Anger at the racist cops who serve Wall Street and corporate interests, and terrorize subway riders, boiled over into mass rebellions throughout the city on Jan. 31 for the third time since November. The media dismiss the “FTP” protests as “vandalism.” But protesters’ militant tactics stand in stark contrast to going through “proper channels” in the courts.
Now in its third year, the legal case presents a just demand, yet it is crawling through the legal system. The Wall Street-backed MTA is stalling and delaying the provision of this vital public need by paying millions of dollars to the high-priced law firm of Paul, Weiss, Rifkind, Wharton & Garrison.
The Goodson case is an example of how public transportation — supposed to be a public service — becomes transformed under capitalism into an oppressive institution that is used to serve the rich and foster racist disregard for oppressed and working people.
One injustice after another
The MTA, a profit-making corporation, has lied, obfuscated and done everything to avoid providing working elevators in the subway system for years.

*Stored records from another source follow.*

Lemma keq_false_r (a b c : K) : keq b c = true -> keq a c = false -> keq a b = false.
Proof using keq_refl keq_sym keq_trans.
  intros Hbc Hac. destruct (keq a b) eqn:Hab; [|reflexivity].
  rewrite (keq_trans _ _ _ Hab Hbc) in Hac. discriminate.
Qed.

Lemma dict_get_proper (k k' : K) (d : dict K V) :
  keq k k' = true -> dict_get keq k d = dict_get keq k' d.
Proof using keq_refl keq_sym keq_trans.
  intros H. induction d as [|[e w] d IH]; simpl; [reflexivity|].
  destruct (keq e k) eqn:Hek.
  - rewrite (keq_trans _ _ _ Hek H). reflexivity.
  - rewrite keq_sym in H. rewrite (keq_false_r _ _ _ H Hek). assumption.
Qed.

Lemma dict_get_set_same (k k' : K) (v : V) (d : dict K V) :
  keq k k' = true -> dict_get keq k' (dict_set keq k v d) = Some v.
Proof using keq_refl keq_sym keq_trans.
  intros H. induction d as [|[e w] d IH]; simpl.
  - rewrite H. reflexivity.
  - destruct (keq e k) eqn:Hek; simpl.
    + rewrite (keq_trans _ _ _ Hek H). reflexivity.
    + rewrite keq_sym in H. rewrite (keq_false_r _ _ _ H Hek). assumption.
Qed.

Lemma dict_get_set_other (k k' : K) (v : V) (d : dict K V) :
  keq k k' = false -> dict_get keq k' (dict_set keq k v d) = dict_get keq k' d.
Proof using keq_refl keq_sym keq_trans.
  intros H. induction d as [|[e w] d IH]; simpl.
  - rewrite H. reflexivity.
  - destruct (keq e k) eqn:Hek; simpl.
    + rewrite keq_sym in Hek. rewrite (keq_false_l _ _ _ Hek H). reflexivity.
    + destruct (keq e k'); [reflexivity | assumption].
Qed.

Lemma dict_get_None (k : K) (d : dict K V) :
  dict_get keq k d = None <-> forall e w, In (e, w) d -> keq e k = false.
Proof using keq_refl keq_sym keq_trans.
  induction d as [|[e w] d IH]; simpl.
  - split; [intros _ ? ? [] | reflexivity].
  - destruct (keq e k) eqn:Hek; split.
    + discriminate.
    + intros H. rewrite (H e w) in Hek by (left; reflexivity). discriminate.
    + intros H e' w' [Heq | Hin]; [injection Heq as <- <-; assumption|].
      exact (proj1 IH H e' w' Hin).
    + intros H. apply (proj2 IH). intros e' w' Hin. apply (H e' w'). right.
      assumption.
Qed.

Lemma dict_get_In (k : K) (v : V) (d : dict K V) :
  dict_get keq k d = Some v -> exists e, In (e, v) d /\ keq e k = true.
Proof using keq_refl keq_sym keq_trans.
  induction d as [|[e w] d IH]; simpl; [discriminate|].
  destruct (keq e k) eqn:Hek.
  - intros H. injection H as ->. exists e. auto.
  - intros H. destruct (IH H) as (e' & Hin & He'). exists e'. auto.
Qed.

Lemma dict_wf_In_get (k : K) (v : V) (d : dict K V) :
  dict_wf keq d -> In (k, v) d -> dict_get keq k d = Some v.
Proof using keq_refl keq_sym keq_trans.
  induction d as [|[e w] d IH]; simpl; [contradiction|].
  intros [Hnone Hwf] [Heq | Hin].
  - injection Heq as -> ->. rewrite keq_refl. reflexivity.
  - destruct (keq e k) eqn:Hek; [|auto].
    rewrite dict_get_None in Hnone. specialize (Hnone _ _ Hin).
    rewrite keq_sym in Hnone. congruence.
Qed.

Lemma dict_set_wf (k : K) (v : V) (d : dict K V) :
  dict_wf keq d -> dict_wf keq (dict_set keq k v d).
Proof using keq_refl keq_sym keq_trans.
  induction d as [|[e w] d IH]; simpl.
  - auto.
  - intros [Hnone Hwf]. destruct (keq e k) eqn:Hek; simpl.
    + auto.
    + split; [|auto]. rewrite dict_get_set_other; [assumption|].
      rewrite keq_sym. assumption.
Qed.

(** Assigning to a key keeps every key that is there. *)
Lemma dict_set_keeps (k k' : K) (v : V) (d : dict K V) :
  dict_get keq k' d <> None -> dict_get keq k' (dict_set keq k v d) <> None.
Proof using keq_refl keq_sym keq_trans.
  intros H. destruct (keq k k') eqn:Hk.
  - rewrite dict_get_set_same by assumption. discriminate.
  - rewrite dict_get_set_other by assumption. assumption.
Qed.

(** A dictionary built by a comprehension whose value is a function of the
    key holds that value at each key. *)
Lemma comprehension_fold_get (g : K -> V) (l : list K) (d : dict K V) (k : K) :
  (forall a b, keq a b = true -> g a = g b) ->
  (forall e v, dict_get keq e d = Some v -> v = g e) ->
  In k l \/ dict_get keq k d <> None ->
  dict_get keq k (fold_left (fun d i => dict_set keq i (g i) d) l d) = Some (g k).
Proof using keq_refl keq_sym keq_trans.
  intros Hg. revert d. induction l as [|i l IH]; simpl; intros d Hd H.
  - destruct H as [[] | H]. destruct (dict_get keq k d) as [v|] eqn:Hk;
      [|contradiction]. f_equal. eapply Hd. eassumption.
  - apply IH.
    + intros e v. destruct (keq i e) eqn:Hie.
      * rewrite dict_get_set_same by assumption. intros Hv. injection Hv as <-.
        apply Hg. assumption.
      * rewrite dict_get_set_other by assumption. apply Hd.
    + destruct H as [[-> | H] | H]; [right | left; assumption | right].
      * rewrite dict_get_set_same by apply keq_refl. discriminate.
      * apply dict_set_keeps. assumption.
Qed.

Lemma comprehension_get (g : K -> V) (l : list K) (k : K) :
  (forall a b, keq a b = true -> g a = g b) ->
  In k l -> dict_get keq k (dict_comprehension keq (fun i => i) g l) = Some (g k).
Proof using keq_refl keq_sym keq_trans.
  intros Hg H. unfold dict_comprehension.
  apply comprehension_fold_get; [assumption | discriminate | left; assumption].
Qed.

Lemma dict_get_values (k : K) (v : V) (d : dict K V) :
  dict_get keq k d = Some v -> In v (dict_values d).
Proof using keq_refl keq_sym keq_trans.
  intros H. destruct (dict_get_In _ _ _ H) as (e & Hin & _).
  unfold dict_values. apply in_map_iff. exists (e, v). auto.
Qed.

End DictFacts.

(** Equality of strings and of pairs of keys are equivalences. *)

Lemma string_eqb_trans (a b c : string) :
  String.eqb a b = true -> String.eqb b c = true -> String.eqb a c = true.
Proof.
  intros Hab Hbc. apply String.eqb_eq in Hab, Hbc. subst. apply String.eqb_refl.
Qed.

Section PairKeys.

Context {K : Type} {key : Key K} {laws : KeyLaws K}.

Lemma pair_eqb_refl (p : K * K) : pair_eqb key_eqb p p = true.
Proof. unfold pair_eqb. rewrite !key_eqb_refl. reflexivity. Qed.

Lemma pair_eqb_sym (p q : K * K) : pair_eqb key_eqb p q = pair_eqb key_eqb q p.
Proof.
  unfold pair_eqb. rewrite (key_eqb_sym (fst p)), (key_eqb_sym (snd p)). reflexivity.
Qed.

Lemma pair_eqb_trans (p q r : K * K) :
  pair_eqb key_eqb p q = true -> pair_eqb key_eqb q r = true ->
  pair_eqb key_eqb p r = true.
Proof.
  unfold pair_eqb. intros Hpq Hqr.
  apply andb_prop in Hpq. apply andb_prop in Hqr.
  destruct Hpq as [H1 H2]. destruct Hqr as [H3 H4].
  rewrite (key_eqb_trans _ _ _ H1 H3), (key_eqb_trans _ _ _ H2 H4). reflexivity.
Qed.

Lemma label_in_proper (a b : K) (l : list K) :
  key_eqb a b = true -> label_in key_eqb a l = true -> label_in key_eqb b l = true.
Proof.
  unfold label_in. intros Hab H. apply existsb_exists in H.
  destruct H as (x & Hx & Hxa). apply existsb_exists. exists x.
  split; [assumption | exact (key_eqb_trans _ _ _ Hxa Hab)].
Qed.

Lemma label_in_app_r (a b : K) (l : list K) :
  key_eqb a b = true -> label_in key_eqb b (l ++ [a]) = true.
Proof.
  intros Hab. unfold label_in. rewrite existsb_app. simpl.
  rewrite Hab. rewrite orb_true_r. reflexivity.
Qed.

Lemma label_in_app_l (b a : K) (l : list K) :
  label_in key_eqb b l = true -> label_in key_eqb b (l ++ [a]) = true.
Proof.
  intros H. unfold label_in in *. rewrite existsb_app, H. reflexivity.
Qed.

(** Assigning a cell adds the entry. *)
Lemma loc_set_entry_same {R : Type} (p q : K * K) (v : R) (frame : DataFrame K R) :
  pair_eqb key_eqb p q = true ->
  has_entry key_eqb (loc_set key_eqb p v frame) q v.
Proof.
  intros Hpq. pose proof Hpq as Hpq'. unfold pair_eqb in Hpq'.
  apply andb_prop in Hpq'. destruct Hpq' as [H1 H2].
  unfold has_entry, loc_set. cbn [index columns cells]. repeat split.
  - destruct (label_in key_eqb (fst p) (index frame)) eqn:Hin.
    + exact (label_in_proper _ _ _ H1 Hin).
    + apply label_in_app_r. assumption.
  - destruct (label_in key_eqb (snd p) (columns frame)) eqn:Hin.
    + exact (label_in_proper _ _ _ H2 Hin).
    + apply label_in_app_r. assumption.
  - apply dict_get_set_same;
      [apply pair_eqb_refl | apply pair_eqb_sym | apply pair_eqb_trans | assumption].
Qed.

(** Assigning another cell keeps the entry. *)
Lemma loc_set_entry_other {R : Type} (p q : K * K) (v w : R) (frame : DataFrame K R) :
  pair_eqb key_eqb p q = false ->
  has_entry key_eqb frame q v ->
  has_entry key_eqb (loc_set key_eqb p w frame) q v.
Proof.
  intros Hpq (Hrow & Hcol & Hcell).
  unfold has_entry, loc_set. cbn [index columns cells]. repeat split.
  - destruct (label_in key_eqb (fst p) (index frame));
      [assumption | apply label_in_app_l; assumption].
  - destruct (label_in key_eqb (snd p) (columns frame));
      [assumption | apply label_in_app_l; assumption].
  - rewrite dict_get_set_other;
      [assumption | apply pair_eqb_refl | apply pair_eqb_sym
       | apply pair_eqb_trans | assumption].
Qed.

End PairKeys.

(** Dictionaries keyed by strings. *)

Lemma table_get_set_same {V : Type} (name : string) (v : V) (t : dict string V) :
  dict_get String.eqb name (dict_set String.eqb name v t) = Some v.
Proof.
  apply dict_get_set_same;
    [apply String.eqb_refl | apply String.eqb_sym | apply string_eqb_trans
     | apply String.eqb_refl].
Qed.

Lemma table_get_set_other {V : Type} (name name' : string) (v : V) (t : dict string V) :
  name <> name' ->
  dict_get String.eqb name' (dict_set String.eqb name v t)
  = dict_get String.eqb name' t.
Proof.
  intros H. apply dict_get_set_other;
    [apply String.eqb_refl | apply String.eqb_sym | apply string_eqb_trans
     | apply String.eqb_neq; assumption].
Qed.

Lemma table_comprehension_get {V : Type} (g : string -> V) (l : list string)
    (name : string) :
  In name l ->
  dict_get String.eqb name (dict_comprehension String.eqb (fun i => i) g l)
  = Some (g name).
Proof.
  apply comprehension_get;
    [apply String.eqb_refl | apply String.eqb_sym | apply string_eqb_trans|].
  intros a b Hab. apply String.eqb_eq in Hab. congruence.
Qed.

(** ** [extract_stats] *)

Section Extraction.

Context {K R : Type} {key : Key K} {laws : KeyLaws K} {num : Num R}.

Lemma record_field_ok (trans : dict string string) (index : K * K)
    (st : Series R) (table table' : dict string (DataFrame K R)) (field : string) :
  record_field trans index st table field = Ok table' ->
  exists v name frame,
    series_item field st = Ok v
    /\ dict_get String.eqb field trans = Some name
    /\ dict_get String.eqb name table = Some frame
    /\ table' = dict_set String.eqb name (loc_set key_eqb index v frame) table.
Proof.
  unfold record_field. intros H.
  apply bind_ok in H. destruct H as (v & Hv & H).
  apply bind_ok in H. destruct H as (name & Hname & H).
  apply bind_ok in H. destruct H as (frame & Hframe & H).
  injection H as <-. exists v, name, frame.
  unfold dict_item in Hname, Hframe.
  destruct (dict_get String.eqb field trans); [|discriminate].
  destruct (dict_get String.eqb name table); [|discriminate].
  injection Hname as <-. injection Hframe as <-. auto.
Qed.

(** The loop over the fields, for one pair: the matrix of each field gets
    the pair's cell, the other matrices stay as they are. *)
Lemma fields_loop (trans : dict string string) (index : K * K) (st : Series R)
    (fs : list string) (table table' : dict string (DataFrame K R)) :
  foldM (record_field trans index st) fs table = Ok table' ->
  (forall f, In f fs -> dict_get String.eqb f trans = Some (normalize_name f)) ->
  (forall name, dict_get String.eqb name table <> None ->
     dict_get String.eqb name table' <> None)
  /\ (forall name, ~ In name (map normalize_name fs) ->
        dict_get String.eqb name table' = dict_get String.eqb name table)
  /\ (NoDup (map normalize_name fs) ->
      forall f, In f fs ->
        exists v frame,
          series_item f st = Ok v
          /\ dict_get String.eqb (normalize_name f) table = Some frame
          /\ dict_get String.eqb (normalize_name f) table'
             = Some (loc_set key_eqb index v frame)).
Proof.
  revert table. induction fs as [|f0 fs IH]; intros table H Htrans.
  - simpl in H. injection H as <-.
    split; [auto|]. split; [reflexivity|]. intros _ f [].
  - simpl in H. apply bind_ok in H. destruct H as (table1 & Hstep & Hrest).
    apply record_field_ok in Hstep.
    destruct Hstep as (v0 & name0 & frame0 & Hv0 & Hname0 & Hframe0 & ->).
    rewrite (Htrans f0 (or_introl eq_refl)) in Hname0. injection Hname0 as <-.
    destruct (IH _ Hrest (fun f Hf => Htrans f (or_intror Hf)))
      as (Hkeep & Hother & Hset).
    split; [|split].
    + intros name Hname. apply Hkeep.
      destruct (String.eqb_spec (normalize_name f0) name) as [<- | Hne].
      * rewrite table_get_set_same. discriminate.
      * rewrite table_get_set_other by assumption. assumption.
    + intros name Hname. simpl in Hname.
      rewrite Hother by tauto.
      apply table_get_set_other. tauto.
    + intros Hnodup f Hf. simpl in Hnodup. inversion Hnodup as [|? ? Hnotin Hnodup'].
      subst. destruct Hf as [<- | Hf].
      * exists v0, frame0. split; [assumption|]. split; [assumption|].
        rewrite Hother by assumption. apply table_get_set_same.
      * destruct (Hset Hnodup' f Hf) as (v & frame & Hv & Hframe & Hframe').
        exists v, frame. split; [assumption|]. split; [|assumption].
        rewrite table_get_set_other in Hframe; [assumption|].
        intros Heq. apply Hnotin. rewrite Heq. apply in_map. assumption.
Qed.
(** * DiskANN streaming driver: embedding and verified properties

    The development follows the sources
    - [include/utils.h]: [ROUND_UP] and the other rounding macros,
      [alloc_aligned], [GenRandom], [get_bin_metadata], [load_bin],
      [load_truthset], [open_file_to_write], [save_bin], [load_aligned_bin],
      [prepare_base_for_inner_products], [save_data_in_base_dimensions],
      [copy_aligned_data_from_file];
    - the streaming scenario driver: [load_aligned_bin_part],
      [get_save_filename], [insert_next_batch], [delete_and_consolidate],
      [build_incremental_index], [main].

    Machine integers ([size_t], [uint32_t]) are integers of [Z] with their
    wrap-around written out; files and buffers are lists of bytes; [float]
    is binary32 with the operations of [SpecFloat].  The index and its
    consolidator are not among the sources: the index is modelled from the
    specification, and what the consolidator does on each call (a report,
    an exception, no return) is an input of the driver, as is the order in
    which the runtime runs the iterations of the parallel insertion loop. *)

From Stdlib Require Import ZArith Lia List.
From Stdlib.Strings Require Import Byte.
From Stdlib Require String Ascii DecimalString DecimalN SpecFloat QArith.
Import String.StringSyntax Ascii.AsciiSyntax.
Delimit Scope string_scope with string.
Delimit Scope char_scope with char.
From stdpp Require Import base tactics option list list_numbers gmap sets sorting.

Open Scope Z_scope.

(** ** Machine arithmetic *)

Module SizeT.
(** [size_t] and [uint64_t] on the 64-bit targets the driver is built for. *)
Definition modulus : Z := 2 ^ 64.
Definition wrap (x : Z) : Z := x mod modulus.
Definition add (a b : Z) : Z := wrap (a + b).
Definition sub (a b : Z) : Z := wrap (a - b).
Definition mul (a b : Z) : Z := wrap (a * b).
Definition min (a b : Z) : Z := if b <? a then b else a.
Definition max (a b : Z) : Z := if a <? b then b else a.
End SizeT.

Module U32.
Definition modulus : Z := 2 ^ 32.
Definition wrap (x : Z) : Z := x mod modulus.
End U32.

(** [#define ROUND_UP(X, Y) ((((uint64_t) (X) / (Y)) + ((uint64_t) (X) % (Y) != 0)) * (Y))] *)
Definition ROUND_UP (X Y : Z) : Z :=
  SizeT.mul (SizeT.add (SizeT.wrap X / Y) (if SizeT.wrap X mod Y =? 0 then 0 else 1)) Y.

(** ** Files and buffers *)

(** A file is its sequence of bytes; a stream position is an offset in it. *)
Definition file := list byte.

Definition file_size (f : file) : Z := Z.of_nat (length f).

(** The bytes an [istream::read] of [n] bytes at position [pos] can deliver:
    all [n] of them, or fewer when the file ends first. *)
Definition read_at (f : file) (pos n : Z) : list byte :=
  take (Z.to_nat n) (drop (Z.to_nat pos) f).

(** Little-endian value of a byte string (the hosts are little-endian). *)
Definition le_value (bs : list byte) : Z :=
  fold_right (fun b acc => Z.of_N (Byte.to_N b) + 256 * acc) 0 bs.

(** A [read] of [sizeof(int)] bytes into an [int] at [pos]: the raw 32-bit
    word, or nothing when fewer than four bytes are left. *)
Definition read_word (f : file) (pos : Z) : option Z :=
  let bs := read_at f pos 4 in
  if decide (length bs = 4%nat) then Some (le_value bs) else None.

When Malaysia Goodson’s death resulted from their inaction, the MTA refused to even contact her family to offer sympathy or compensation. The officials hid behind a bogus medical examiners’ report that claimed she had a thyroid condition that made her fall. The report took five months to complete, but it was used to explain away the cause of the death in media headlines a mere two days after the needless tragedy occurred.
Even the local coverage of the Jan. 28 action referred to Malaysia Goodson as a rider “with medical problems.” Activist Colin Wright of TransitCenter answered this slander at the rally, covered by NBC’s local news that day: “No person with a ‘medical issue’ should be forced to use the stairs. If the subway system had been accessible, we think Malaysia Goodson would be alive today.”